Join the University Libraries and the Office for Diversity and Inclusion Friday, Oct. 23 at 1 p.m. for the Archives Month panel discussion “Confronting Our Inherent Biases: Their Impact on Collections, Research and Scholarship.” Panelists will discuss issues of antiracism, how inherent bias affects what information is made available through libraries and other cultural heritage institutions, and what can be done to mitigate biases. This event is free and open to the public. Registration is required.
Panelists include Valencia Johnson, Cherisse Jones-Branch, Stace Treat and Joshua Youngblood.
Johnson serves as the archivist for student life at Princeton University. In addition to being a certified archivist, she holds a Bachelor of Arts in American studies and history from the University of Kansas and a Master of Arts in museum studies from Baylor University. She engages with student organizations on managing and preserving records in analog and born-digital formats. As the creator of the Amp Up Your Archives program, she works to create records management and archival initiatives to inspire students to view their records and materials as important documentation that is an equal to the administrative record of the university.
Jones-Branch serves as the James and Wanda Lee Vaughn Endowed Professor of History and dean of the Graduate School at Arkansas State University. She earned bachelor’s and master’s degrees from the College of Charleston, South Carolina, and a doctorate in history from The Ohio State University. She has been teaching at ASU since 2003 and has authored numerous articles on African American, women’s and civil rights history, as well as rural activism.
In 2014, she published Crossing the Line: Women and Interracial Activism in South Carolina During and After World War II, and she is the co-editor of Arkansas Women: Their Lives and Times, published by the University of Georgia Press in 2018. Her second monograph, Better Living by Their Own Bootstraps: Rural Black Women’s Activism in Arkansas, 1914-1965, is forthcoming in 2021 from the University of Arkansas Press.
“My research is very much informed by the significance of mining under or never explored resources,” said Jones-Branch. “These are resources found in ‘home archives’ shared by those who never imagined their stories would ever be told.

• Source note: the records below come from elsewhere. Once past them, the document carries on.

Definition sync_failed_suffix : string :=
  "; but the ArgoCD sync was not triggered successfully".

(** The case of a stateless package. *)
Definition selected_stateless (record : error -> string -> M ClusterPolicy) (su : setup)
    (targetClusterClient : Client) (appName : string) (clusterPolicy : ClusterPolicy)
    (transitionPackage : PackageSelector) : M ClusterPolicy :=
  conclude record
    (CreateAndPushArgoApp (su_client su) (su_user su) (su_drRepo su)
       (su_targetRepoName su) clusterPolicy transitionPackage [])
    (Some targetClusterClient) appName
    "Transitioned stateless package successfully" sync_failed_suffix.

Definition TransitionSelectedWorkloads (mgmt clusterClient : Client) (pod : Pod)
    (transitionPackage : PackageSelector) (clusterPolicy : ClusterPolicy) : M ClusterPolicy :=
  su <- selected_setup mgmt clusterPolicy ;;
  match su with
  | None => ret clusterPolicy
  | Some su =>
      cl <- GetWorkloadClusterClientByName mgmt (su_targetClusterName su) ;;
      match cl with
      | Err _ => ret clusterPolicy
      | Ok targetClusterClient =>
          let appName := su_targetClusterName su +:+ "-dr" in
          let record e := append_and_update false mgmt clusterPolicy transitionPackage (err_msg e) in
          if (ps_PackageType transitionPackage =? PackageTypeStateful)%string then
            b <- forEach (ps_BackupInformation transitionPackage) zero_BackupInformation
                   (backup_step clusterClient) ;;
            match b with
            | Return _ => ret clusterPolicy
            | Next backupMatching =>
                if (bi_Name backupMatching =? "")%string then ret clusterPolicy
                else
                  conclude record
                    (CreateAndPushVeleroRestore (su_client su) (su_user su) (su_drRepo su)
                       (su_targetRepoName su) clusterPolicy transitionPackage backupMatching
                       targetClusterClient appName)
                    (Some targetClusterClient) appName
                    "Transitioned stateful package successfully" sync_failed_suffix
            end
          else if (ps_PackageType transitionPackage =? PackageTypeStateless)%string then
            selected_stateless record su targetClusterClient appName clusterPolicy transitionPackage
          else ret clusterPolicy
      end
  end.
Lemma cni_tick_refines mgmt policy startupTime :
  tick_refines cni_observe cnifault.CheckCNIStatus
    (recover mgmt policy "CNI unhealthy or fault") (cni_tick mgmt policy startupTime).
Proof.
  apply tick_refines_wp. intros st s. unfold cni_tick. wp_step. apply wp_do. intros now w. cbn [app].
  destruct (_ <? _)%Z; [wp_step; by apply refined_quiet|].
  apply wp_client; cbn [app]; [intros; wp_step; by apply refined_quiet| |].
  - intros s' t cl cfg Ht.
    apply (refined_probe cni_observe cnifault.CheckCNIStatus (recover mgmt policy _) st now t s' cl
      cfg (fun r => match r.2 with Some _ => cnifault.CNINotReady | None => r.1 end =?
        cnifault.CNIReady)%string (ret (cni_ready now)));
      [done|by intros [? []]|].
    intros s2. exists now. split; [reflexivity|]. by left.
  - intros s' t Ht. exists []. rewrite <- (app_nil_r (_ :: t)). apply quiet_tick; [done|constructor].
Qed.

End Refinement.

(** C4: Every run of the control-plane monitor, of any length, is a run of the
    abstract monitor: the detector sees the verdict of each probe made after the
    warm-up with a client of the cluster, and the recovery runs at the ticks
    that the detector reports, and at no others; the state that is kept is the
    detector's. *)
Theorem cp_monitor_refines {X : Externals} n mgmt policy s :
  let r := cp_monitor n mgmt policy s in
  exists t0 obs t, r_trace r = Ev Now t0 :: t /\
    monitored cp_observe cp_check (recover mgmt policy "control-plane unhealthy or fault")
      (cp_init t0) obs t /\
    forall st, r_out r = Ret st -> st = run_detector cp_observe (cp_init t0) obs.
Proof.
  cbn zeta. apply (spec_of_wp (cp_monitor n mgmt policy) (fun o tr => exists t0 obs t,
    tr = Ev Now t0 :: t /\ monitored cp_observe cp_check (recover mgmt policy _) (cp_init t0) obs t /\
    forall st, o = Ret st -> st = run_detector cp_observe (cp_init t0) obs)).
  clear s. intros s. unfold cp_monitor. wp_step. apply wp_do. intros t0 w.
  eapply wp_spec; [apply monitor_loop_refines, cp_tick_refines|]. cbn beta.
  intros o s' t (obs & H1 & H2). by exists t0, obs, t.
Qed.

This also includes examining archival collections that have not been well utilized to flesh out the stories and experiences of those who are unknown or have been long forgotten. It is necessary work that often leads to complex, nuanced and fascinating histories.”
Treat serves as head of interpretation in the Exhibitions Department at Crystal Bridges Museum of American Art. In this role, he serves as the host of Museum Way, the podcast of Crystal Bridges, and previously served for two years as the co-chair of the Inclusion, Diversity, Equity, and Accessibility Committee. During his tenure, Treat helped guide the planning and implementation of an IDEA Vision Statement and list of primary goals linked to the institution’s broader strategic plan. Treat oversaw the development of five independent resource groups: Rainbow Bridges, SOMOS, Black Staff, Indigenous Staff and Veterans & Families.
Youngblood is the instruction and outreach unit head for the Special Collections division of the University of Arkansas Libraries, where he also serves as the history and rare books librarian. Before joining the U of A in 2011, he was a member of the Florida Memory Project of the State Archives of Florida. In addition to assisting students and researchers at the university and across the state of Arkansas, Youngblood leads development of Special Collections’ rare and Arkansas print collections. He has published on the history of Arkansas, lynching and reform movements in the American South. A certified archivist, he is immediate past president of the Society of Southwest Archivists and current board member of the Washington County (Arkansas) Historical Society.
“Archives Month is a national initiative to raise awareness about the work we do every day in support of our researchers and their scholarship,” said Lori Birrell, associate dean for Special Collections. “This year, we’re turning inward to examine these practices and how our inherent biases impact knowledge creation.”